Juan Manuel Albendea– El futuro de la fiesta no peligra por la Iniciativa Legislativa Popular que se está tramitando en el Parlamento de Cataluña. El futuro de la fiesta corre grave peligro por la situación verdaderamente caótica de la cabaña brava. Se me dirá que esos riesgos de desaparición de la fiesta nacional se han venido repitiendo a lo largo de varios siglos y nunca ha fenecido. Es verdad, pero no es menos cierto que los atractivos que existen hoy en el mundo no estaban al alcance de nuestros antepasados. El boom del fútbol, los medios audiovisuales, o la facilidad de los viajes, permiten buscar otros alicientes fuera de las plazas de toros. Y solamente se puede mantener este espectáculo, restableciendo su autenticidad, y ésta se encuentra en sus peores momentos.
No me sirve para afirmar la autenticidad que, de vez en cuando, a un torero desgraciadamente le dan una cornada – anteayer un toro de Palha al mexicano Arturo Macias- Todos coinciden en que el toro era un barrabás, y cuando hablo de autenticidad me refiero a que el toro tenga pujanza, bravura y nobleza. Esas son condiciones esenciales para que surja la emoción del arte de torear.
Es lo contrario de lo que ocurrió ayer con el encierro de El Torreón. ¿Ayer los toros tenían mucho peligro? Pues no. ¿Aguantaron bien la lidia? Pues no. ¿Eran toros para cortarles las orejas? En absoluto. Iban con la cara a media altura, como aburridos de tener que embestir. ¿Hubo algún momento de emoción en la plaza? Un motivo fuera de la lidia y uno en relación con la lidia. Antonio Barrera tuvo la vergüenza torera de venir a torear tras la muerte el día anterior de su padre (q.e.p.d.). La plaza guardó un minuto de silencio en su memoria, el público obligó al diestro a salir al tercio antes de comenzar el festejo, él le brindó la muerte del primer toro a su progenitor y Salvador Cortés le brindó a Barrera la muerte del sexto. Lo mejor de la tarde en el orden de la lidia fueron dos pares de banderillas de Luis Mariscal que merecieron el honor de la música y la ovación.

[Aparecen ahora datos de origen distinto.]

Lemma smoothing_b_flat_moving_average_witness :
  smoothing_b (F:=R) [3; 6; 9; 12]%R "flat" 3%R 1%R
  = Ok (map (fun i => (window_sum [3; 6; 9; 12]%R
                         (Z.to_nat (Rtrunc (3 / 2 / 1))) i
                       / IZR (2 * Rtrunc (3 / 2 / 1) + 1))%R)
            (seq 0 (length [3; 6; 9; 12]%R))).
Proof.
  assert (Ht : Rtrunc (3 / 2 / 1) = 1)
    by (apply Rtrunc_nonneg_spec; simpl; lra).
  apply (smoothing_b_flat_moving_average [3; 6; 9; 12]%R 3%R 1%R).
  - rewrite Ht. lia.
  - rewrite Ht. unfold len. simpl. lia.
Defined.

Lemma map_nth_seq_id {A} (x : list A) (d : A) :
  map (fun i => nth i x d) (seq 0 (length x)) = x.
Proof.
  induction x as [|a x IH]; [reflexivity|].
  simpl length. rewrite <- cons_seq, <- seq_shift, map_cons, map_map.
  simpl. f_equal. exact IH.
Qed.

Lemma window_sum_zero (x : list R) (i : nat) :
  (i < length x)%nat -> window_sum x 0 i = nth i x 0%R.
Proof.
  unfold window_sum. rewrite Nat.sub_0_r, Nat.add_0_r.
  replace (i + 1 - i)%nat with 1%nat by lia.
  revert i. induction x as [|a x IH]; intros i Hi; [simpl in Hi; lia|].
  destruct i as [|i].
  - unfold Rsum. simpl. lra.
  - simpl skipn. simpl nth. apply IH. simpl in Hi. lia.
Qed.

(** X10. Over the reals, a flat window narrower than two sampling
    intervals ([int(width/2/ddt) = 0]) has one sample and leaves a
    non-empty signal as it is. *)
Theorem smoothing_b_flat_narrow_identity :
  forall (x : list R) (width ddt : R),
    Rtrunc (width / 2 / ddt) = 0 -> x <> [] ->
    smoothing_b x "flat" width ddt = Ok x.
Proof.
  intros x width ddt Hw Hx.
  rewrite smoothing_b_flat, flat_window_real_ones by lia. rewrite Hw.
  change (2 * Z.to_nat 0 + 1)%nat with (2 * 0 + 1)%nat.
  rewrite normalise_real_ones by lia.
  rewrite np_convolve_same_long_signal.
  - rewrite rev_repeat, np_correlate_same_constant. f_equal.
    rewrite <- (map_nth_seq_id x 0%R) at 2.
    apply map_ext_in. intros i Hi. apply in_seq in Hi.
    rewrite window_sum_zero by lia. simpl. lra.
  - discriminate.
  - destruct x; [congruence|]. simpl. lia.
Qed.

Lemma smoothing_b_flat_narrow_identity_witness :
  smoothing_b (F:=R) [3; 6; 9]%R "flat" 1%R 1%R = Ok [3; 6; 9]%R.
Proof.
  apply (smoothing_b_flat_narrow_identity [3; 6; 9]%R 1%R 1%R).
  - apply Rtrunc_nonneg_spec; simpl; lra.
  - discriminate.
Defined.

(** ** The shape of the Gaussian window *)

Lemma rev_seq_0 (n : nat) :
  rev (seq 0 n) = map (fun i => (n - 1 - i)%nat) (seq 0 n).
Proof.
  induction n as [|n IH]; [reflexivity|].
  rewrite seq_S at 1. rewrite rev_app_distr. simpl rev. simpl app.
  rewrite IH.
  rewrite <- cons_seq, <- seq_shift, map_cons, map_map.
  f_equal; [lia|]. apply map_ext. intros i. lia.
Qed.

Lemma rev_np_arange2_symmetric (wd : Z) :
  0 <= wd ->
  rev (np_arange2 (- wd) (wd + 1)) = map Z.opp (np_arange2 (- wd) (wd + 1)).
Proof.
  intros Hwd. unfold np_arange2.
  rewrite <- map_rev, rev_seq_0, !map_map.
  apply map_ext_in. intros i Hi. apply in_seq in Hi. lia.
Qed.

Lemma exp_le_1 (t : R) : (t <= 0)%R -> (exp t <= 1)%R.
Proof.
  intros [Hlt | ->].
  - rewrite <- exp_0. left. apply exp_increasing. exact Hlt.
  - rewrite exp_0. lra.
Qed.

(** X11. Over the reals, for positive [width] and [ddt], the Gaussian
    window has [2*width_dt + 1] weights, [width_dt] the rounded
    [2*width/ddt]; it is symmetric about its centre, the central weight
    is 1 and every weight lies in (0, 1]. *)
Theorem gaussian_window_shape :
  forall width ddt : R,
    (0 < width)%R -> (0 < ddt)%R ->
    exists k : list R,
      gaussian_window width ddt = Ok k
      /\ len k = 2 * Rrint (2 * width / ddt) + 1
      /\ rev k = k
      /\ nth_error k (Z.to_nat (Rrint (2 * width / ddt))) = Some 1%R
      /\ List.Forall (fun a => (0 < a <= 1)%R) k.
Proof.
  intros width ddt Hwidth Hddt.
  assert (Hq : (0 < width / ddt)%R) by (apply Rdiv_lt_0_compat; assumption).
  assert (Hv : (0 <= 2 * width / ddt)%R) by (unfold Rdiv in *; nra).
  pose proof (Rrint_nonneg _ Hv) as Hwd.
  set (wd := Rrint (2 * width / ddt)) in *.
  eexists. split; [apply gaussian_window_real|]. fold wd.
  split; [|split; [|split]].
  - unfold len, np_arange2. rewrite !length_map, length_seq. lia.
  - rewrite <- map_rev, rev_np_arange2_symmetric by exact Hwd.
    rewrite map_map. apply map_ext. intros j.
    do 4 f_equal. lia.
  - unfold np_arange2. rewrite !nth_error_map, nth_error_seq.
    replace (Z.to_nat wd <? Z.to_nat (wd + 1 - - wd))%nat with true
      by (symmetry; apply Nat.ltb_lt; lia).
    simpl option_map. f_equal.
    replace (- wd + Z.of_nat (Z.to_nat wd)) with 0 by lia.
    change (IZR (- 0 ^ 2)) with 0%R.
    replace (0 * 1 / (2 * (width / ddt * (width / ddt))))%R with 0%R
      by (unfold Rdiv; lra).
    apply exp_0.
  - apply List.Forall_forall. intros a Ha.
    apply in_map_iff in Ha. destruct Ha as (j & <- & _).
    split; [apply exp_pos|]. apply exp_le_1.
    assert (Hj : (IZR (- j ^ 2) <= 0)%R)
      by (apply IZR_le; pose proof (Z.pow_nonneg j 2); nia).
    assert (Hd : (0 < 2 * (width / ddt * (width / ddt)))%R) by nra.
    unfold Rdiv at 1. rewrite Rmult_1_r.
    pose proof (Rinv_0_lt_compat _ Hd) as Hi. nra.
Qed.

Lemma gaussian_window_shape_witness :
  exists k : list R,
    gaussian_window 1%R 1%R = Ok k /\ rev k = k.
Proof.
  destruct (gaussian_window_shape 1%R 1%R) as (k & Hk & _ & Hr & _);
    [lra|lra|].
  exists k. split; assumption.
Defined.

(** ** [neurons_firing]: errors, spike conservation, spike order *)

Lemma np_unique_nonempty (l : list Z) : l <> [] -> np_unique l <> [].
Proof.
  destruct l as [|z l]; [congruence|]. intros _ Hnil.
  assert (Hin : In z (np_unique (z :: l)))
    by (apply np_unique_In; left; reflexivity).
  rewrite Hnil in Hin. exact Hin.
Qed.

Lemma StronglySorted_lt_NoDup (l : list Z) :
  StronglySorted Z.lt l -> List.NoDup l.
Proof.
  induction 1 as [|a l _ IH Ha]; constructor; [|exact IH].
  intros Hin. rewrite List.Forall_forall in Ha. specialize (Ha a Hin). lia.
Qed.

(** Two ascending lists with the same elements are the same list. *)
Lemma StronglySorted_lt_unique (l l' : list Z) :
  StronglySorted Z.lt l -> StronglySorted Z.lt l' ->
  (forall z, In z l <-> In z l') -> l = l'.
Proof.
  intros Hl. revert l'. induction Hl as [|a l Hs IH Ha]; intros l' Hl' Heq.
  - destruct l' as [|b l']; [reflexivity|].
    exfalso. apply (Heq b). left. reflexivity.
  - destruct Hl' as [|b l' Hs' Hb].
    + exfalso. apply (Heq a). left. reflexivity.
    + rewrite List.Forall_forall in Ha, Hb.
      assert (Hab : a = b).
      { assert (H1 : In a (b :: l')) by (apply Heq; left; reflexivity).
        assert (H2 : In b (a :: l)) by (apply Heq; left; reflexivity).
        destruct H1 as [H1|H1]; [congruence|].
        destruct H2 as [H2|H2]; [congruence|].
        specialize (Ha _ H2). specialize (Hb _ H1). lia. }
      subst b. f_equal. apply IH; [exact Hs'|].
      intros z. split; intros Hz.
      * assert (H1 : In z (a :: l')) by (apply Heq; right; exact Hz).
        destruct H1 as [H1|H1]; [|exact H1].
        subst z. specialize (Ha _ Hz). lia.
      * assert (H1 : In z (a :: l)) by (apply Heq; right; exact Hz).
        destruct H1 as [H1|H1]; [|exact H1].
        subst z. specialize (Hb _ Hz). lia.
Qed.

Lemma np_unique_same_values (l l' : list Z) :
  (forall z, In z l <-> In z l') -> np_unique l = np_unique l'.
Proof.
  intros Heq. apply StronglySorted_lt_unique; try apply np_unique_sorted.
  intros z. rewrite !np_unique_In. apply Heq.
Qed.

Lemma list_sum_map_add {A} (f g : A -> nat) (l : list A) :
  list_sum (map (fun a => (f a + g a)%nat) l)
  = (list_sum (map f l) + list_sum (map g l))%nat.
Proof. induction l as [|a l IH]; simpl; [reflexivity|]. rewrite IH. lia. Qed.
Lemma above_le (ks : list Z) (K : nat) :
  (above ks <= K)%nat -> Forall (fun s => 0 <= s) ks ->
  0 <= LongDivision.multiple ks < 2 ^ (16 + Z.of_nat K)
  /\ reduce K (LongDivision.multiple ks) = 0.
Proof.
  intros HK F. induction F as [ | s ks Hs F IH].
  - change (LongDivision.multiple []) with 0. split.
    + pose proof (Z.pow_pos_nonneg 2 (16 + Z.of_nat K)). lia.
    + rewrite (reduce_from_above 0 K 0); [reflexivity | lia | ].
      change (2 ^ (16 + Z.of_nat 0)) with 65536. lia.
  - unfold above in HK. cbn [fold_right] in HK.
    destruct IH as (B & Z0); [unfold above; lia | ].
    cbn [LongDivision.multiple fold_right]. fold (LongDivision.multiple ks).
    destruct (reduce_generator (Z.to_nat s) K ltac:(lia)) as (Bg & Zg).
    rewrite Z2Nat.id in Bg, Zg by assumption.
    split; [apply lxor_bound; assumption | ].
    rewrite reduce_linear, Zg, Z0. reflexivity.
Qed.
(** The walk keeps points of the cloud, in their order. *)
Lemma walk_sublist (stride : xint) (pts : list cpoint) :
  ∀ (index : Z) (last : option cpoint), sublist (walk stride index last pts) pts.
Proof.
  induction pts as [|p pts IH]; intros index last; cbn [walk]; [done |].
  destruct (_ || _).
  - by apply sublist_skip.
  - by apply sublist_cons.
Qed.

(** In a cloud with colours every point has one, and in a cloud without
    none has. *)
Lemma annotate_colours cloud colors :
  Forall (fun p : cpoint => is_Some p.2 <-> is_Some colors) (annotate cloud colors).
Proof.
  apply Forall_forall. intros p Hp. apply list_elem_of_In in Hp.
  apply list_elem_of_lookup in Hp as [j Hj].
  destruct (lookup_annotate _ _ _ _ Hj) as [_ Hc].
  destruct colors as [cs|].
  - destruct Hc as (c & _ & ->). split; eauto.
  - rewrite Hc. split; intros [? ?]; done.
Qed.

Lemma omap_snd_coloured (kept : list cpoint) :
  Forall (fun p : cpoint => is_Some p.2) kept ->
  ∀ i p, kept !! i = Some p -> omap snd kept !! i = p.2.
Proof.
  induction 1 as [|q kept [c Hq] _ IH]; intros i p Hi; [done |].
  cbn [omap list_omap]. rewrite Hq. destruct i as [|i]; cbn in *.
  - by simplify_eq.
  - by apply IH.
Qed.

Lemma omap_snd_plain (kept : list cpoint) :
  Forall (fun p : cpoint => p.2 = None) kept -> omap snd kept = [].
Proof. induction 1 as [|q kept Hq _ IH]; [done |]. cbn. by rewrite Hq. Qed.

Lemma picks_cons {A : Type} (xs : list A) (i : Z) (l : list Z) (a : A) :
  xs !! Z.to_nat i = Some a -> picks xs (i :: l) = a :: picks xs l.
Proof. unfold picks. cbn. by intros ->. Qed.

(** The second loop copies the points at the values of its counter, with
    their colours. *)
Lemma pass2_picks (kept : list cpoint) (l : list Z) :
  (∀ j, j ∈ l -> (0 <= j < Z.of_nat (length kept))%Z) ->
  ∀ (pts : list float) (cols : option (list float)),
    (is_Some cols -> Forall (fun p : cpoint => is_Some p.2) kept) ->
    fold_left (pass2_body (flat (kept.*1)) (flat (omap snd kept))) l (pts, cols)
    = (pts ++ flat ((picks kept l).*1),
       (fun fc => fc ++ flat (omap snd (picks kept l))) <$> cols).
Proof.
  induction l as [|i l IH]; intros Hl pts cols Hcols; cbn [fold_left].
  { cbn. rewrite app_nil_r. destruct cols; cbn; [by rewrite app_nil_r | done]. }
  destruct (Hl i ltac:(by left)) as [Hi0 Hi].
  destruct (lookup_lt_is_Some_2 kept (Z.to_nat i) ltac:(lia)) as [p Hp].
  assert (Hbody :
    pass2_body (flat (kept.*1)) (flat (omap snd kept)) (pts, cols) i
    = (pts ++ flat [p.1], (fun fc => fc ++ flat (omap snd [p])) <$> cols)).
  { unfold pass2_body. cbv zeta. rewrite length_flat, length_fmap. unfold cpoint in *.
    replace (_ <? _)%Z with true by (symmetry; apply Z.ltb_lt; lia).
    cbn [fst snd]. f_equal.
    - f_equal.
      assert (Ht : triple (flat (kept.*1)) (Z.of_nat (Z.to_nat i) * 3) = p.1).
      { apply triple_flat. rewrite list_lookup_fmap. unfold cpoint in *. by rewrite Hp. }
      rewrite Z2Nat.id in Ht by lia. unfold triple in Ht.
      destruct p as [[[a b] c] pc]. cbn in *. by simplify_eq.
    - destruct cols as [fc|]; [| done]. cbn. f_equal. f_equal.
      pose proof (omap_snd_coloured kept (Hcols ltac:(eauto)) _ _ Hp) as Hc.
      destruct (Forall_lookup_1 _ _ _ _ (Hcols ltac:(eauto)) Hp) as [c Hpc].
      rewrite Hpc in Hc |- *. cbn.
      assert (Ht : triple (flat (omap snd kept)) (Z.of_nat (Z.to_nat i) * 3) = c)
        by (by apply triple_flat).
      rewrite Z2Nat.id in Ht by lia. unfold triple in Ht.
      destruct c as [[a b] d]. cbn in *. by simplify_eq. }
  rewrite Hbody, IH.
  - rewrite (picks_cons _ _ _ _ Hp). cbn [fmap list_fmap].
    f_equal.
    + rewrite <- app_assoc. f_equal.
    + destruct cols as [fc|]; [| done]. cbn. f_equal. rewrite <- app_assoc. f_equal.
      destruct (p.2); done.
  - intros j Hj. apply Hl. by right.
  - intros [fc Hfc]. apply Hcols. destruct cols; [eauto | done].
Qed.
Lemma X5_witness :
  reachable state_typed_ab ∧
  length (g_networks state_typed_ab) = Z.to_nat MAX_NETWORKS ∧
  0 <= g_networkCount state_typed_ab <= MAX_NETWORKS ∧
  sorted_desc (held state_typed_ab) ∧
  (g_uiState state_typed_ab = UI_NO_NETWORKS ↔ g_networkCount state_typed_ab = 0) ∧
  (0 < g_networkCount state_typed_ab →
   0 <= g_selectedIndex state_typed_ab < g_networkCount state_typed_ab) ∧
  (g_networkCount state_typed_ab = 0 → g_selectedIndex state_typed_ab = 0).
Proof.
  assert (reachable state_typed_ab) as Hr.
  { apply run_reachable, reachable_state_ABC. }
  split; [exact Hr|]. apply (X5_reachable_invariants state_typed_ab Hr).
Defined.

El primero salía del toril como si viniera de copas. Se lo pensaba, si salir o no. Apenas humillaba. No repetía. El segundo recibió dos picotacitos y dobló las manos. El tercero, después de pensárselo mucho para arrancarse de lejos, a la tercera embestida se fue al suelo. El sobrero del Conde La Maza tenía mucho peligro y se fue casi sin picar. Había que tener mucho valor para ponerse delante de ese marrajo. De un ejemplar así nunca puede surgir el arte de torear. El quinto no tenía un pase. El sexto no transmitía más que aburrimiento y se cayó varias veces (y eso que sólo recibió un puyacito).
Los toreros estuvieron llenos de buena voluntad. Los tres por encima de los toros. Quizás fue Luis Bolívar el que sacó agua del pozo con algunos muletazos estimables. Salvador Cortés recibió a los dos de rodillas a portagayola. Y Antonio Barrera dio una buena estocada a su primero y le echó valor al cuarto. Eso fue todo, y encima el sirimiri intermitente. ¡Vaya tarde más malange!